Task directions – All lines of the records below that contain the word "reflexivity" must be listed.

= Beginning of Section =

(* ===== verification/ViewSync.v ===== *)
(** * Views of other points of the chain

    A view over the set at the end of the chain can stand for the set at
    another block: blocks are disconnected from it and connected to it, and it
    can be written to the database.  These lemmas say what the loading of
    inputs, the connecting, the checking, the disconnecting and the writing of
    a view do to the set it stands for, for views that are not empty. *)

From Stdlib Require Import ZArith List Lia Bool String.
From stdpp Require Import gmap.
From S2P Require Import Prelude GoSlice GoIO WireCommon WireTx WireMsgs Merkle Compress Script Difficulty ChainIO BlockIndex ChainView Retarget Index Threshold UtxoView UtxoCache Rules Connect Supply.
Import ListNotations.
Local Open Scope string_scope.
Local Open Scope list_scope.
Local Open Scope Z_scope.
Local Open Scope go_scope.

(** No transaction spends an output of itself or of a later one. *)
Definition ordered (DoubleHash : list Z -> list Z) (txs : list MsgTx) : Prop :=
  forall pre tx post op, txs = pre ++ tx :: post -> IsCoinBaseTx tx = false -> op ∈ spentBy tx ->
    op_Hash op ∉ map (txHash DoubleHash) (tx :: post).

(** ** Loading inputs *)

Section Fetch.
Context (DoubleHash : list Z -> list Z).
Abbreviation tid := (txHash DoubleHash).
Abbreviation keys h tx := (map fst (createdBy DoubleHash h tx)).

(** What adding outputs of the block to a view keeps, the search keeps. *)
Lemma findInputs_keeps (P : UtxoViewpoint -> Prop) txs h i ins :
  (forall v tx, tx ∈ txs -> P v -> P (AddTxOuts DoubleHash v tx h)) ->
  forall v v' needed, P v -> findInputs DoubleHash v txs h i ins = (v', needed) -> P v'.
Proof.
  intros Hadd. induction ins as [|ti ins IH]; intros v v' needed Hv H; cbn [findInputs] in H; [now injection H as <- _|].
  revert H. set (skip := match inFlight DoubleHash txs 0 _ with Some j => _ | None => _ end).
  destruct skip as [o|] eqn:Es.
  - apply IH, Hadd; [|exact Hv]. unfold skip in Es. destruct (inFlight _ _ _ _) as [j|]; [|discriminate].
    destruct (j <=? i)%nat; [|discriminate]. apply list_elem_of_In, (nth_error_In _ _ Es).
  - destruct (uv_entries v !! _); [now apply IH|]. destruct (findInputs DoubleHash v txs h i ins) as [v1 n1] eqn:E1.
    intros [= <- _]. exact (IH _ _ _ Hv E1).
Qed.

Lemma findInputs_loop_keeps (P : UtxoViewpoint -> Prop) txs h rest :
  (forall v tx, tx ∈ txs -> P v -> P (AddTxOuts DoubleHash v tx h)) ->
  forall i v v' needed, P v -> findInputs_loop DoubleHash v txs h i rest = (v', needed) -> P v'.
Proof.
  intros Hadd. induction rest as [|tx rest IH]; intros i v v' needed Hv H; cbn [findInputs_loop] in H; [now injection H as <- _|].
  destruct (findInputs DoubleHash v txs h i (tx_TxIn tx)) as [v1 n1] eqn:E1.
  destruct (findInputs_loop DoubleHash v1 txs h (S i) rest) as [v2 n2] eqn:E2. injection H as <- _.
  exact (IH _ _ _ _ (findInputs_keeps P txs h i _ Hadd _ _ _ Hv E1) E2).
Qed.

(** The entries of a view stay while outputs are added. *)
Lemma addTxOuts_grows tx cb h outs : forall v i op, is_Some (uv_entries v !! op) ->
  is_Some (uv_entries (addTxOuts_loop DoubleHash v tx i outs cb h) !! op).
Proof.
  induction outs as [|o outs IH]; intros v i op H; [exact H|]. cbn [addTxOuts_loop]. apply IH. unfold addTxOut.
  destruct (IsUnspendable _); [exact H|]. cbn [put_entry set_entries uv_entries]. rewrite lookup_insert_is_Some'. now right.
Qed.

Lemma findInputs_grows txs h i ins v v' needed op : is_Some (uv_entries v !! op) ->
  findInputs DoubleHash v txs h i ins = (v', needed) -> is_Some (uv_entries v' !! op).
Proof.
  intros Hs. apply (findInputs_keeps (fun v => is_Some (uv_entries v !! op))); [|exact Hs].
  intros v0 tx _. apply addTxOuts_grows.
Qed.

Lemma findInputs_loop_grows txs h rest i v v' needed op : is_Some (uv_entries v !! op) ->
  findInputs_loop DoubleHash v txs h i rest = (v', needed) -> is_Some (uv_entries v' !! op).
Proof.
  intros Hs. apply (findInputs_loop_keeps (fun v => is_Some (uv_entries v !! op))); [|exact Hs].
  intros v0 tx _. apply addTxOuts_grows.
Qed.

(** What is to be fetched is an input the view did not know, and an input that
    is not an output of an earlier transaction is to be fetched or known. *)
Lemma findInputs_needed txs h i ins : forall v v' needed, findInputs DoubleHash v txs h i ins = (v', needed) ->
  (forall op, op ∈ needed -> op ∈ map ti_PreviousOutPoint ins /\ uv_entries v !! op = None) /\
  (forall op, op ∈ map ti_PreviousOutPoint ins -> op_Hash op ∉ map tid (firstn (S i) txs) -> op ∈ needed \/ is_Some (uv_entries v' !! op)).
Proof.
  induction ins as [|ti ins IH]; intros v v' needed H; cbn [findInputs map] in H |- *.
  { injection H as <- <-. split; intros op Hop; inversion Hop. }
  set (op0 := ti_PreviousOutPoint ti) in *. revert H.
  set (skip := match inFlight DoubleHash txs 0 (op_Hash op0) with Some j => _ | None => _ end).
  destruct skip as [o|] eqn:Es; [|destruct (uv_entries v !! op0) as [e|] eqn:Ee]; intros H.
  - destruct (IH _ _ _ H) as [H1 H2]. split.
    + intros op Hop. destruct (H1 op Hop) as [Hi Hn]. split; [now right|]. destruct (uv_entries v !! op) as [e|] eqn:E; [|reflexivity].
      exfalso. pose proof (addTxOuts_grows o (IsCoinBaseTx o) h (tx_TxOut o) v 0 op ltac:(now exists e)) as [x Hx].
      unfold AddTxOuts in Hn. congruence.
    + intros op Hop Hh. apply elem_of_cons in Hop. destruct Hop as [->|Hop]; [|auto]. exfalso. apply Hh.
      unfold skip in Es. destruct (inFlight _ txs 0 _) as [j|] eqn:Ej; [|discriminate].
      destruct (Nat.leb_spec j i) as [Hle|]; [|discriminate]. apply inFlight_spec in Ej. destruct Ej as (_ & tx & Hj & <-).
      rewrite Nat.sub_0_r, Es in Hj. injection Hj as <-. apply list_elem_of_In, in_map, list_elem_of_In. apply (firstn_elem _ j); [exact Es | lia].
  - destruct (IH _ _ _ H) as [H1 H2]. split.
    + intros op Hop. destruct (H1 op Hop). split; [now right | assumption].
    + intros op Hop Hh. apply elem_of_cons in Hop. destruct Hop as [->|Hop]; [|auto]. right.
      eapply findInputs_grows; [|exact H]. now exists e.
  - destruct (findInputs DoubleHash v txs h i ins) as [v1 n1] eqn:E1. injection H as <- <-. destruct (IH _ _ _ E1) as [H1 H2]. split.
    + intros op Hop. apply elem_of_cons in Hop. destruct Hop as [->|Hop]; [split; [apply list_elem_of_here | exact Ee]|].
      destruct (H1 op Hop). split; [now right | assumption].
    + intros op Hop Hh. apply elem_of_cons in Hop. destruct Hop as [->|Hop]; [left; apply list_elem_of_here|].
      destruct (H2 op Hop Hh); [left; now right | now right].
Qed.

Lemma findInputs_loop_needed txs h rest : forall i v v' needed, findInputs_loop DoubleHash v txs h i rest = (v', needed) ->
  (forall op, op ∈ needed -> (exists tx, tx ∈ rest /\ op ∈ spentBy tx) /\ uv_entries v !! op = None) /\
  (forall pre tx post op, rest = pre ++ tx :: post -> op ∈ spentBy tx ->
     op_Hash op ∉ map tid (firstn (S (i + List.length pre)) txs) -> op ∈ needed \/ is_Some (uv_entries v' !! op)).
Proof.
  induction rest as [|tx rest IH]; intros i v v' needed H; cbn [findInputs_loop] in H.
  { injection H as <- <-. split; [intros op Hop; inversion Hop | intros [|? ?]; discriminate]. }
  destruct (findInputs DoubleHash v txs h i (tx_TxIn tx)) as [v1 n1] eqn:E1.
  destruct (findInputs_loop DoubleHash v1 txs h (S i) rest) as [v2 n2] eqn:E2. injection H as <- <-.
  destruct (findInputs_needed _ _ _ _ _ _ _ E1) as [Hn1 Hf1]. destruct (IH (S i) v1 v2 n2 E2) as [Hn2 Hf2]. split.
  - intros op Hop. apply elem_of_app in Hop. destruct Hop as [Hop|Hop].
    + destruct (Hn1 op Hop) as [Hi Hn]. split; [|exact Hn]. exists tx. split; [apply list_elem_of_here | exact Hi].
    + destruct (Hn2 op Hop) as [(t & Ht & Ho) Hn]. split; [exists t; split; [now right | exact Ho]|].
      destruct (uv_entries v !! op) as [e|] eqn:E; [|reflexivity].
      destruct (findInputs_grows txs h i _ v v1 n1 op ltac:(now exists e) E1) as [x Hx]. congruence.
  - intros [|p pre] t post op E Hop Hh; cbn [app] in E; injection E as <- E.
    + cbn [List.length] in Hh. rewrite Nat.add_0_r in Hh. destruct (Hf1 op Hop Hh) as [Hk|Hk]; [left; apply elem_of_app; now left|].
      right. exact (findInputs_loop_grows _ _ _ _ _ _ _ _ Hk E2).
    + cbn [List.length] in Hh. rewrite Nat.add_succ_r in Hh. destruct (Hf2 pre t post op E Hop Hh) as [Hk|Hk]; [|now right].
      left. apply elem_of_app. now right.
Qed.
End Fetch.

(** ** Views that follow the set *)

(** An entry that is not marked as modified says what the set says. *)
Definition tracks (U : utxoSet) (v : UtxoViewpoint) : Prop :=
  forall op e, uv_entries v !! op = Some e -> outpoint_ok op /\
    match e with None => U !! op = None | Some e => isModified e = false -> live (Some e) = U !! op end.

= End of Section =

Completed task –
    + intros op Hop. destruct (H1 op Hop) as [Hi Hn]. split; [now right|]. destruct (uv_entries v !! op) as [e|] eqn:E; [|reflexivity].
      destruct (uv_entries v !! op) as [e|] eqn:E; [|reflexivity].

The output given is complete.